[Source records]
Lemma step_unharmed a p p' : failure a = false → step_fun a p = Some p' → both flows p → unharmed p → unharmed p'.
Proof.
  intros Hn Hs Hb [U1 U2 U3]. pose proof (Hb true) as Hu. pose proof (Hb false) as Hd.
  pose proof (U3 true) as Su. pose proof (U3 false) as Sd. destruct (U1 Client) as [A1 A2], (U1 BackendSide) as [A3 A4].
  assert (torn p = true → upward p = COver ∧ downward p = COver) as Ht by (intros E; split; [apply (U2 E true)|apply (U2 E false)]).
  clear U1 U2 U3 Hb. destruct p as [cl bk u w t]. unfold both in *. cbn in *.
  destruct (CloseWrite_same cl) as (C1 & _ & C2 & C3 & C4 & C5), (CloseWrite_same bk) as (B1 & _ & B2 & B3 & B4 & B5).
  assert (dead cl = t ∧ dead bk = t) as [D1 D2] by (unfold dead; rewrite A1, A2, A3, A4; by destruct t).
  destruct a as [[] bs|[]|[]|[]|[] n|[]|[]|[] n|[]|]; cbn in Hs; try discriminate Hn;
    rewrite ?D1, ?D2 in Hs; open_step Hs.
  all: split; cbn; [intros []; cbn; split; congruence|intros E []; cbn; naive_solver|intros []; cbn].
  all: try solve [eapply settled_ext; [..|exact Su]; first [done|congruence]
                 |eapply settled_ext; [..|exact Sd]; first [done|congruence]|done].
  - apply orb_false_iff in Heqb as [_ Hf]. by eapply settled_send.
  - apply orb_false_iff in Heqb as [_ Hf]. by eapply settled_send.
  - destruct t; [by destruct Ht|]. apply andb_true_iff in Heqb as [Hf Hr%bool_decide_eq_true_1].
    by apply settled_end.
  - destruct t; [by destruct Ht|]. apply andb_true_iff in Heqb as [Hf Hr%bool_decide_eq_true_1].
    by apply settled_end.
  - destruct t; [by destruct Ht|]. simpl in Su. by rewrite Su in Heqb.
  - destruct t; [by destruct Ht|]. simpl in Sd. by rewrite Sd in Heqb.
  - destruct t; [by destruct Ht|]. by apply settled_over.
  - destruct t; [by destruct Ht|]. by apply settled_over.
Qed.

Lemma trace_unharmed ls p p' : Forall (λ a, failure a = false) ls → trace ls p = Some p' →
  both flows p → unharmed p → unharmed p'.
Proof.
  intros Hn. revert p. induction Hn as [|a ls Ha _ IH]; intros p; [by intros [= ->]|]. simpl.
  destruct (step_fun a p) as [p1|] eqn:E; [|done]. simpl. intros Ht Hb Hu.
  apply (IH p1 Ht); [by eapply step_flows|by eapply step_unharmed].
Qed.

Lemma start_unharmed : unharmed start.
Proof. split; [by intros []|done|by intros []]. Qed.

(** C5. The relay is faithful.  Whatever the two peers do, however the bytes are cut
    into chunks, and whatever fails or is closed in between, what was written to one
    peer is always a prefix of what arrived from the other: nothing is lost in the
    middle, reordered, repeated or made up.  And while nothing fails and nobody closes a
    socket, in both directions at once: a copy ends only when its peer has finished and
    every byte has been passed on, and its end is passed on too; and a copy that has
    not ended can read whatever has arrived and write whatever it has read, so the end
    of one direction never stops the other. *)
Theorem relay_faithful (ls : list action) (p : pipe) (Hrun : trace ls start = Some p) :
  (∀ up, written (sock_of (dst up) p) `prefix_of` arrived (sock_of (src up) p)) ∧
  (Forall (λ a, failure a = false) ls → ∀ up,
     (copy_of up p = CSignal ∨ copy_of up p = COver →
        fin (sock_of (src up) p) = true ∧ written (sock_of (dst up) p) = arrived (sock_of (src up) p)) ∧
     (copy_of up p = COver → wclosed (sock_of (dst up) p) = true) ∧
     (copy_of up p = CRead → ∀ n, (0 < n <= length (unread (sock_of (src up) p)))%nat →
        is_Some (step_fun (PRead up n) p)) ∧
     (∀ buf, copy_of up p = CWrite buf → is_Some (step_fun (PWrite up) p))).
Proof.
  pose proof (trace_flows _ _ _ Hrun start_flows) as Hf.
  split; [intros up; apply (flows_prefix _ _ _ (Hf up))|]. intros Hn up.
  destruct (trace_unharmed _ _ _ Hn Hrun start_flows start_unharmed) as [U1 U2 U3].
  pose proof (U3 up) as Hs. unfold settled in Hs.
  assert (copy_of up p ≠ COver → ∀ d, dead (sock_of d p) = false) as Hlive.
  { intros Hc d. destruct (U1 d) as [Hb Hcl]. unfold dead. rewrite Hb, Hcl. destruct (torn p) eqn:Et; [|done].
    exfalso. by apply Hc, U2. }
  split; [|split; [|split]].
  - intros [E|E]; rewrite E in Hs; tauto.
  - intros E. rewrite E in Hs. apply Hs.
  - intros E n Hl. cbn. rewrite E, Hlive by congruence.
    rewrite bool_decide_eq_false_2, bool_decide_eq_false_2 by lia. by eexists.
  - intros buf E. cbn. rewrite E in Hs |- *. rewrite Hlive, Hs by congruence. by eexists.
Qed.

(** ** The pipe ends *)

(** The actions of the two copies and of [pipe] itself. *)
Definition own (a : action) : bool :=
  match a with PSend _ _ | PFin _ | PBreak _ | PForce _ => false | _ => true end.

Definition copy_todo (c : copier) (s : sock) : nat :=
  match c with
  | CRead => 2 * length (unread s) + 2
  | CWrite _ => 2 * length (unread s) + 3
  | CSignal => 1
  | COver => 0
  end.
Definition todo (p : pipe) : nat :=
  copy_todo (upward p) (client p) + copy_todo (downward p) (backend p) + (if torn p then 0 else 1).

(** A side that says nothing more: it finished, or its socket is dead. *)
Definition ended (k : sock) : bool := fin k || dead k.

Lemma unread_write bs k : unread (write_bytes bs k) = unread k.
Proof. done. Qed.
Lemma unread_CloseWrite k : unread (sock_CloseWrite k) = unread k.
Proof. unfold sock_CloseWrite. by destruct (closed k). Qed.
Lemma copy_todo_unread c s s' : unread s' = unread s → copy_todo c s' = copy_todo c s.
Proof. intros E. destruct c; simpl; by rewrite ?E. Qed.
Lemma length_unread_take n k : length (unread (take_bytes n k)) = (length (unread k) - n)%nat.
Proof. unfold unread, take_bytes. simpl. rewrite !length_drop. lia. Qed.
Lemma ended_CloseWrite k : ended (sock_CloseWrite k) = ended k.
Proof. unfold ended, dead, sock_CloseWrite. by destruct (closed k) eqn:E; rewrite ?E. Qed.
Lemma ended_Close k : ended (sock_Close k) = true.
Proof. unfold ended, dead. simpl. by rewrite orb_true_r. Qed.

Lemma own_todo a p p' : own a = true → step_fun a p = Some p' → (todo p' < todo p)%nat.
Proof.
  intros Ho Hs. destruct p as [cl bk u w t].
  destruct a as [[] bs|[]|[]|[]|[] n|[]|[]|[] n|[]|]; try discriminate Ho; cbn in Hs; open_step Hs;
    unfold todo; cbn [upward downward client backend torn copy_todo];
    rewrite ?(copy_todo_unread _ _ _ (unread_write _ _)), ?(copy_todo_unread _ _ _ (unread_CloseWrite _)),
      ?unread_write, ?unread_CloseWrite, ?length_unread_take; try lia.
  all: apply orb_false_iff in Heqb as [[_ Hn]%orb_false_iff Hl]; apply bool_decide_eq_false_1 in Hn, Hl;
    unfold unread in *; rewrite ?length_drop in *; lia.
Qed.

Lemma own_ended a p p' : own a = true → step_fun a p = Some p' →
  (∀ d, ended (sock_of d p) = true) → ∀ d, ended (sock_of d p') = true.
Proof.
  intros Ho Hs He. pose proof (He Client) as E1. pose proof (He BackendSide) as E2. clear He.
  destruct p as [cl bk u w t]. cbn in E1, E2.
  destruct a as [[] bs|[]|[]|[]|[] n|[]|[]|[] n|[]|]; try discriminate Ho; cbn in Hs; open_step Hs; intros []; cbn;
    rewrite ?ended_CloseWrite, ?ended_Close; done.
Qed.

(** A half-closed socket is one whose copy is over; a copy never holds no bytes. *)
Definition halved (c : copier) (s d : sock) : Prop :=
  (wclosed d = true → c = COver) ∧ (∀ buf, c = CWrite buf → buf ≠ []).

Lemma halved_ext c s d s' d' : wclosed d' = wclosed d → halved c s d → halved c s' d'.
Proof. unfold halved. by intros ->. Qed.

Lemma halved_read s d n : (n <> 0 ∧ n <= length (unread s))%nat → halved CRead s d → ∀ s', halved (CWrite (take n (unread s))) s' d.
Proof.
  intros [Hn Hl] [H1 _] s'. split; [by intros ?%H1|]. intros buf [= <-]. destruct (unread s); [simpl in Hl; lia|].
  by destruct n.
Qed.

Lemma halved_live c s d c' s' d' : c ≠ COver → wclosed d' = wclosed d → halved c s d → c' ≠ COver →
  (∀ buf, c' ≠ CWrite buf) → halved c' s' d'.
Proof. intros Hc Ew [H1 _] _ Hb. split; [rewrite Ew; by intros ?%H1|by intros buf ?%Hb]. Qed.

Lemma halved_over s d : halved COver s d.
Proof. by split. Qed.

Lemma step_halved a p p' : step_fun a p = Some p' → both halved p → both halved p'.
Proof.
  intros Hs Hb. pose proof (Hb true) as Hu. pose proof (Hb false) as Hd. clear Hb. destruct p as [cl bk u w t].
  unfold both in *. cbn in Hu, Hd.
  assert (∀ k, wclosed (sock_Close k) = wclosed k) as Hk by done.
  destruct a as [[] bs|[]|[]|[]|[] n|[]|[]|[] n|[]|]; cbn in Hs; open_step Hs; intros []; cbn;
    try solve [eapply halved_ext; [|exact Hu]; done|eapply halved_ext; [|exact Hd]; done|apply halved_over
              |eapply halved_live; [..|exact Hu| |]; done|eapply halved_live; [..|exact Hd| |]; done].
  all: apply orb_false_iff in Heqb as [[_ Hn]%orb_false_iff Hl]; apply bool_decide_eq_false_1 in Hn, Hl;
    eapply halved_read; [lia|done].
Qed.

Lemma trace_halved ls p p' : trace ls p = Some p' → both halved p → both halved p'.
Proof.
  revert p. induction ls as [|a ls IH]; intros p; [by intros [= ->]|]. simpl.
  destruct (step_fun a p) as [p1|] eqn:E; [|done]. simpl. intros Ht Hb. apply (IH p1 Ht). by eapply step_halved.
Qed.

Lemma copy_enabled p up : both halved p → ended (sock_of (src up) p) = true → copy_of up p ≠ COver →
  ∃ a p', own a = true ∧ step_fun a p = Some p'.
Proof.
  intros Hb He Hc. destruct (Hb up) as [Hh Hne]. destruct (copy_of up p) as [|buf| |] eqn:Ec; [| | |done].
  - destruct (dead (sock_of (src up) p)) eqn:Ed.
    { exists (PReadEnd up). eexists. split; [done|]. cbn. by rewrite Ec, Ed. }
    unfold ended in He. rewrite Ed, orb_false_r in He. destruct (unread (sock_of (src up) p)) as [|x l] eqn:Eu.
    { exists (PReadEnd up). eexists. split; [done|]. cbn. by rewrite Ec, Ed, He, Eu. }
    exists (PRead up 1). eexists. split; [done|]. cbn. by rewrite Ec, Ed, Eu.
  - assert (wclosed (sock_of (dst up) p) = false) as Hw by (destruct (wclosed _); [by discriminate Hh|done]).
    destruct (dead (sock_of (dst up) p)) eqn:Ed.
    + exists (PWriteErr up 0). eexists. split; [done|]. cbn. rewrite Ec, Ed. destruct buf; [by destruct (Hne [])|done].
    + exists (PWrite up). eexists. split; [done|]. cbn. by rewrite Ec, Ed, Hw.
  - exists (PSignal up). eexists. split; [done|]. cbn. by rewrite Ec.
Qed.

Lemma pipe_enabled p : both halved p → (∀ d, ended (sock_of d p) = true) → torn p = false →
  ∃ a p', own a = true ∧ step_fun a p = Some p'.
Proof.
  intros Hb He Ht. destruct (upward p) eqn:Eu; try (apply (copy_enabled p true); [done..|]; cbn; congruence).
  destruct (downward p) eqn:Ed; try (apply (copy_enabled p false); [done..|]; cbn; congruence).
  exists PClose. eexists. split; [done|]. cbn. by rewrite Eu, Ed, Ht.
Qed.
[/Source records]
[Source records]
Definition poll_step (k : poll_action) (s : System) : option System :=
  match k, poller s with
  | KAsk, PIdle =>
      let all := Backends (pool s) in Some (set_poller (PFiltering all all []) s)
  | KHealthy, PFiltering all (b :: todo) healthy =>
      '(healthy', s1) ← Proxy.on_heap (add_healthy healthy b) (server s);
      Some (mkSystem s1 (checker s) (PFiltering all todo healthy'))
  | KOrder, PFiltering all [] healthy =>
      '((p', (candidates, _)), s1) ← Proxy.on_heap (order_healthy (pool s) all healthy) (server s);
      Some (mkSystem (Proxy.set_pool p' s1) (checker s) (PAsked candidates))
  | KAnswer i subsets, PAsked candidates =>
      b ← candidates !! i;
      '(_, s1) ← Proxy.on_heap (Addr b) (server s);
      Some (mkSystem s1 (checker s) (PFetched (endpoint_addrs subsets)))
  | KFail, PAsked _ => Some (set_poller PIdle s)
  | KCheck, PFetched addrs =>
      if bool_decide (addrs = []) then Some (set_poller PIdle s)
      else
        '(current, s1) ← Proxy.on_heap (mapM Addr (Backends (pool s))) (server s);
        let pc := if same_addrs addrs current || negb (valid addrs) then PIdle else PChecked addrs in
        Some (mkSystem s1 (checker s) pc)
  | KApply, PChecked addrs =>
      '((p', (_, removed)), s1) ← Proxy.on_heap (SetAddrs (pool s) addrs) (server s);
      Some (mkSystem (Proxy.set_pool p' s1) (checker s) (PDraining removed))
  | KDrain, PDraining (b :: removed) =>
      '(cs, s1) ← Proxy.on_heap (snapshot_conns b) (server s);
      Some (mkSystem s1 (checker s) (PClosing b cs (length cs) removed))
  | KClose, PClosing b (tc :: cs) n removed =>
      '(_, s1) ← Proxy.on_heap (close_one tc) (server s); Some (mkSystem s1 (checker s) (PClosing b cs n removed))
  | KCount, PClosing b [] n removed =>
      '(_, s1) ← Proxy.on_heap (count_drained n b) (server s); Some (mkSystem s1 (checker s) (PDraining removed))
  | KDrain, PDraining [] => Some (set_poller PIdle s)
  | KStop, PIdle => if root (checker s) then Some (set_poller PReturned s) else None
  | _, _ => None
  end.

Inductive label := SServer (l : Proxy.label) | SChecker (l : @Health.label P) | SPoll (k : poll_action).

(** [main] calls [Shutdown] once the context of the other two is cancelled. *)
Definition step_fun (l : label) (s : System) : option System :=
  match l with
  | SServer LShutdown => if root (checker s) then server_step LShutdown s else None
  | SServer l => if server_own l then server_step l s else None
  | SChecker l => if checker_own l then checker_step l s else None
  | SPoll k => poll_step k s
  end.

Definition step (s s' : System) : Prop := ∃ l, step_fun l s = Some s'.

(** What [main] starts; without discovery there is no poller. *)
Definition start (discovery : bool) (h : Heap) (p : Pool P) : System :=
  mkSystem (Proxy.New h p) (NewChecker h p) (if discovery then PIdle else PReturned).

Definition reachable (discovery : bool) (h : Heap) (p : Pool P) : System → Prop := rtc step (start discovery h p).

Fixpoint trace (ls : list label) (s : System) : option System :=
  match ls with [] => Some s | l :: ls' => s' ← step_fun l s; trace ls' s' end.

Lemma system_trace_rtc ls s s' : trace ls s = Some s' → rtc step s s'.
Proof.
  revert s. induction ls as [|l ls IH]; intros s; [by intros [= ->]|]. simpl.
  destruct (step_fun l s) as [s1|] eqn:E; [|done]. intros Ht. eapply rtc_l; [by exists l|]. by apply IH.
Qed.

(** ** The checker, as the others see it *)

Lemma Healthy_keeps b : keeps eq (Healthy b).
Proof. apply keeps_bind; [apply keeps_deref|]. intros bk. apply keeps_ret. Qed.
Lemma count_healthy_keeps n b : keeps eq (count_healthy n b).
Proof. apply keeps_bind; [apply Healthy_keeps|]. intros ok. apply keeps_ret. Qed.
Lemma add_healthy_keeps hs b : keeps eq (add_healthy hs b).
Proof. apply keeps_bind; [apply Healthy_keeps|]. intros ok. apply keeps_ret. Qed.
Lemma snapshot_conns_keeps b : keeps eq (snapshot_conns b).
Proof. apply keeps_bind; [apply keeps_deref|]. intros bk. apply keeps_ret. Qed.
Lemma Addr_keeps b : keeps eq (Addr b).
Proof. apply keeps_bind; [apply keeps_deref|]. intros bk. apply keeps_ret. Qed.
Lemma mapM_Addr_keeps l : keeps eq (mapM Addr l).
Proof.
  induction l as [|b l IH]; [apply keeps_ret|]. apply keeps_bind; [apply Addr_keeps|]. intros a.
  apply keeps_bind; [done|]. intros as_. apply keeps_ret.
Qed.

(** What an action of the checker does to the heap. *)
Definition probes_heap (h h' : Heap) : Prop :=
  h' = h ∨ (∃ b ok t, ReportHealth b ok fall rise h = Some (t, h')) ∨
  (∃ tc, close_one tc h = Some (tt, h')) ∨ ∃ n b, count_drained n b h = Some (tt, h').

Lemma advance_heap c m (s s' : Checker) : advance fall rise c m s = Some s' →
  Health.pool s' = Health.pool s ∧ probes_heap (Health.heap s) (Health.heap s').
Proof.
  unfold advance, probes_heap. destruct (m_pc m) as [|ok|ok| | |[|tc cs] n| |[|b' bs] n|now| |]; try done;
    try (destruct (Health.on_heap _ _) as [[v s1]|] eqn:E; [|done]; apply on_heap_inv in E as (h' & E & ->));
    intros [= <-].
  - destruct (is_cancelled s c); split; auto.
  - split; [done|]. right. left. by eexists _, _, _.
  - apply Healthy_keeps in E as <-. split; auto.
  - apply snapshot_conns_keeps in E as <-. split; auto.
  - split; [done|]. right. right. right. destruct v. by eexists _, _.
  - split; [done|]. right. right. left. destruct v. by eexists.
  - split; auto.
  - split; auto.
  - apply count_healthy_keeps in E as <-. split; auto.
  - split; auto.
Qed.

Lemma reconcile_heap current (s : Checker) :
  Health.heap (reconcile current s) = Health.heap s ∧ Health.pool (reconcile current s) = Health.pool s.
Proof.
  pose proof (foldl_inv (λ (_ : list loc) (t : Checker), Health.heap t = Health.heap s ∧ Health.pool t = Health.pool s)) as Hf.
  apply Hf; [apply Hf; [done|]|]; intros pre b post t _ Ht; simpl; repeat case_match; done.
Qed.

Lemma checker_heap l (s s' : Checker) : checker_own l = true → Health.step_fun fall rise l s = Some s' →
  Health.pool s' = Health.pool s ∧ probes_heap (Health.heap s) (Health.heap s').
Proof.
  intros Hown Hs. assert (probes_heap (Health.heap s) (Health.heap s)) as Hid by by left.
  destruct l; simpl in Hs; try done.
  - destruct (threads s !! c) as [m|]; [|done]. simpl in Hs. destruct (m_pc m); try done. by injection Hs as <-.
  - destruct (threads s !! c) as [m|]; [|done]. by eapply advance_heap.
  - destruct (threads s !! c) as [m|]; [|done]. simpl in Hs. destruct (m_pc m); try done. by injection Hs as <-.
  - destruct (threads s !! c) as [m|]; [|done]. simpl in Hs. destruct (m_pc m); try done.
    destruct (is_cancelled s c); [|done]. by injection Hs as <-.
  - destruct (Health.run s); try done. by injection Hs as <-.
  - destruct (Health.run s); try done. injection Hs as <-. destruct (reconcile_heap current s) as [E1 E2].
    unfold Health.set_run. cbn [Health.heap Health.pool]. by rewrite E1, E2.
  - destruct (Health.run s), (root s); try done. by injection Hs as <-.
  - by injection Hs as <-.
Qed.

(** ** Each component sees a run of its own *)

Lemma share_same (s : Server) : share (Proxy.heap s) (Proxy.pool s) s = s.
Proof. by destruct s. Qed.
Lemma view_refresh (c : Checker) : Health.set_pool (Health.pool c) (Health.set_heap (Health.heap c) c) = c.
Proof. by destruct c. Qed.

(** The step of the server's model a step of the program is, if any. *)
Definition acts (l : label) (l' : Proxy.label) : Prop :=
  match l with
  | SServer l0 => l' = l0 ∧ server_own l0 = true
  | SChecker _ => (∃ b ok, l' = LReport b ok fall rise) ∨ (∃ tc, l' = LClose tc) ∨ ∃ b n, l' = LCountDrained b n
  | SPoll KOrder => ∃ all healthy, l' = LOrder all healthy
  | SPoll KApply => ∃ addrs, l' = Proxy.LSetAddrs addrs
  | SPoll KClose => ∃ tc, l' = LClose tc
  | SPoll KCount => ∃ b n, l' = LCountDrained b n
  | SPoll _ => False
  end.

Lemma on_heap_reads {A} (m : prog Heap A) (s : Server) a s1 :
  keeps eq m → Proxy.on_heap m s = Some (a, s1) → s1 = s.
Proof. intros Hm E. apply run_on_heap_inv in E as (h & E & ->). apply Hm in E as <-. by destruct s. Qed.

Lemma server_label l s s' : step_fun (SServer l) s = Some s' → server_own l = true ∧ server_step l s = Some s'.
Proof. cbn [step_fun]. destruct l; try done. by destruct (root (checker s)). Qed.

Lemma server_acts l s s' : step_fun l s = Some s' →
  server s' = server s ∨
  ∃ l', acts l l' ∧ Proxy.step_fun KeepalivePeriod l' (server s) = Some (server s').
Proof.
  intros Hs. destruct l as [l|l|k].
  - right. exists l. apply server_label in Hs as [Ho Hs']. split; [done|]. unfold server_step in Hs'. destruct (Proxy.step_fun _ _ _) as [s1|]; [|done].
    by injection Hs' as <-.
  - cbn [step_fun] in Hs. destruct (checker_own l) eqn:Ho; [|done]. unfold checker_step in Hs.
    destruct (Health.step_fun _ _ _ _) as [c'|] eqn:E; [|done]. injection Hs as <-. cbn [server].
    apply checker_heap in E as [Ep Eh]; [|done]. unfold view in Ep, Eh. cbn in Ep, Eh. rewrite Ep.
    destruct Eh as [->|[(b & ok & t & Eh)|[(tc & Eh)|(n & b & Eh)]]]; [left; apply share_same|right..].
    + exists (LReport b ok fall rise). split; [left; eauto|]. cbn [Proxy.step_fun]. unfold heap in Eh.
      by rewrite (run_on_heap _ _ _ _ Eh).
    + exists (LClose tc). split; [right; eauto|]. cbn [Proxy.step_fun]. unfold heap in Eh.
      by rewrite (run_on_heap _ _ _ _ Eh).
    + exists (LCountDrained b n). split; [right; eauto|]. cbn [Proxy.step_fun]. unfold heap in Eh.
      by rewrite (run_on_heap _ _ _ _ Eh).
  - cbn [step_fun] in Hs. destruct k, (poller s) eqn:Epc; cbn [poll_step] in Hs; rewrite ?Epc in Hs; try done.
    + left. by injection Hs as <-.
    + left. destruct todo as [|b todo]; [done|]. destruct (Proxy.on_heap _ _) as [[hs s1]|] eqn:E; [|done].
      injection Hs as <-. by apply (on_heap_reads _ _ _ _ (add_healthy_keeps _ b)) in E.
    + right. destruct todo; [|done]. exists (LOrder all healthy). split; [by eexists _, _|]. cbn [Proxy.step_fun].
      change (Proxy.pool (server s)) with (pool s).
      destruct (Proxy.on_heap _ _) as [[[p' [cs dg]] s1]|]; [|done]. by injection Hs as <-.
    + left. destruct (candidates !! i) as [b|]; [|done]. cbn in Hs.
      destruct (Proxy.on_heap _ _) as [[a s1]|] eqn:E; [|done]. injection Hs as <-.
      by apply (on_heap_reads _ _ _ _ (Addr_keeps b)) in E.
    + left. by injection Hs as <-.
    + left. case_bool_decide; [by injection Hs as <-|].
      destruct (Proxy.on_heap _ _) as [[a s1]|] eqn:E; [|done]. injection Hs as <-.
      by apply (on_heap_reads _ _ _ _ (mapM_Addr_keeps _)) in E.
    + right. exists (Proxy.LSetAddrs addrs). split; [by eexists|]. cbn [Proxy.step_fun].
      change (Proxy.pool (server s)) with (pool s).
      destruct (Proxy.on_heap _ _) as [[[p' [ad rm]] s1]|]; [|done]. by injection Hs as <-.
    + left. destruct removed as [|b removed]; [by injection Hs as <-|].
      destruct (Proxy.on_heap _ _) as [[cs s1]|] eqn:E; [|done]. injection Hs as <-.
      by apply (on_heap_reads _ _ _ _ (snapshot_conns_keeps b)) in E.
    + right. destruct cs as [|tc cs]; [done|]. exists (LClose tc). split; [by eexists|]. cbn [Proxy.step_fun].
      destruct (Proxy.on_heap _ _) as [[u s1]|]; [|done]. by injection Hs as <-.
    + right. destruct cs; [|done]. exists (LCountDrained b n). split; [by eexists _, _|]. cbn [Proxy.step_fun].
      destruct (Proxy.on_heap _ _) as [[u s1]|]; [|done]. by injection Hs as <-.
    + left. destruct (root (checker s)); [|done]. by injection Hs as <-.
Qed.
[/Source records]
[Source records]
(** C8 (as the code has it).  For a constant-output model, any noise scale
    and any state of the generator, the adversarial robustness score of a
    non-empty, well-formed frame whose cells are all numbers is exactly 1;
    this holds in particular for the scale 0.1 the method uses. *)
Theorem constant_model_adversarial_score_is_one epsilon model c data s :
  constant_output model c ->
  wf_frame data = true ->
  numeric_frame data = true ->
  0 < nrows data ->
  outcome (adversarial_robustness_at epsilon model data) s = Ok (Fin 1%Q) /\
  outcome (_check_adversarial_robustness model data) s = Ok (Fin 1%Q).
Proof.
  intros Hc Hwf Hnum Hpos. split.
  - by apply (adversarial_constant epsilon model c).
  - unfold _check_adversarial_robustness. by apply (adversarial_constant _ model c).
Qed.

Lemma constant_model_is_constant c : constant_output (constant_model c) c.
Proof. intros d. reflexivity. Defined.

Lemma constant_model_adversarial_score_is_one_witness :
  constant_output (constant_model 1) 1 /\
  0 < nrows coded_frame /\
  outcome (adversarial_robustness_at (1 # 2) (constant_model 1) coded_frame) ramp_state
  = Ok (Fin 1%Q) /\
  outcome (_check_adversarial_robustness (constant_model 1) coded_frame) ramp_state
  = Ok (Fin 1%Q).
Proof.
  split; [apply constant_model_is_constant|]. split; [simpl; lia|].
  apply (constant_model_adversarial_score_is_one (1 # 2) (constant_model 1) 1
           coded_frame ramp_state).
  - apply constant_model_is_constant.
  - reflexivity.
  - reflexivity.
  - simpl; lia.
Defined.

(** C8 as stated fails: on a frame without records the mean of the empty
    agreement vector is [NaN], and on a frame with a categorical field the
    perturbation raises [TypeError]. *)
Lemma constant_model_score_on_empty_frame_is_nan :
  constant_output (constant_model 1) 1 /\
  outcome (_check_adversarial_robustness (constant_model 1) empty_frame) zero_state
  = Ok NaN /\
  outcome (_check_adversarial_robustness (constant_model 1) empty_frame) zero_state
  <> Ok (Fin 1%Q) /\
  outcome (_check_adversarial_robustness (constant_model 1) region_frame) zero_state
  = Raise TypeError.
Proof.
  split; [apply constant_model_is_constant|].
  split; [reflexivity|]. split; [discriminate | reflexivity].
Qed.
[/Source records]
• Problem details:
Within the listing above, give again exactly every line from the line with "by destruct n." through the line with "exists (PRead up", both included, and no other line.

• Problem solution:
  by destruct n.
Qed.

Lemma halved_live c s d c' s' d' : c ≠ COver → wclosed d' = wclosed d → halved c s d → c' ≠ COver →
  (∀ buf, c' ≠ CWrite buf) → halved c' s' d'.
Proof. intros Hc Ew [H1 _] _ Hb. split; [rewrite Ew; by intros ?%H1|by intros buf ?%Hb]. Qed.

Lemma halved_over s d : halved COver s d.
Proof. by split. Qed.

Lemma step_halved a p p' : step_fun a p = Some p' → both halved p → both halved p'.
Proof.
  intros Hs Hb. pose proof (Hb true) as Hu. pose proof (Hb false) as Hd. clear Hb. destruct p as [cl bk u w t].
  unfold both in *. cbn in Hu, Hd.
  assert (∀ k, wclosed (sock_Close k) = wclosed k) as Hk by done.
  destruct a as [[] bs|[]|[]|[]|[] n|[]|[]|[] n|[]|]; cbn in Hs; open_step Hs; intros []; cbn;
    try solve [eapply halved_ext; [|exact Hu]; done|eapply halved_ext; [|exact Hd]; done|apply halved_over
              |eapply halved_live; [..|exact Hu| |]; done|eapply halved_live; [..|exact Hd| |]; done].
  all: apply orb_false_iff in Heqb as [[_ Hn]%orb_false_iff Hl]; apply bool_decide_eq_false_1 in Hn, Hl;
    eapply halved_read; [lia|done].
Qed.

Lemma trace_halved ls p p' : trace ls p = Some p' → both halved p → both halved p'.
Proof.
  revert p. induction ls as [|a ls IH]; intros p; [by intros [= ->]|]. simpl.
  destruct (step_fun a p) as [p1|] eqn:E; [|done]. simpl. intros Ht Hb. apply (IH p1 Ht). by eapply step_halved.
Qed.

Lemma copy_enabled p up : both halved p → ended (sock_of (src up) p) = true → copy_of up p ≠ COver →
  ∃ a p', own a = true ∧ step_fun a p = Some p'.
Proof.
  intros Hb He Hc. destruct (Hb up) as [Hh Hne]. destruct (copy_of up p) as [|buf| |] eqn:Ec; [| | |done].
  - destruct (dead (sock_of (src up) p)) eqn:Ed.
    { exists (PReadEnd up). eexists. split; [done|]. cbn. by rewrite Ec, Ed. }
    unfold ended in He. rewrite Ed, orb_false_r in He. destruct (unread (sock_of (src up) p)) as [|x l] eqn:Eu.
    { exists (PReadEnd up). eexists. split; [done|]. cbn. by rewrite Ec, Ed, He, Eu. }
    exists (PRead up 1). eexists. split; [done|]. cbn. by rewrite Ec, Ed, Eu.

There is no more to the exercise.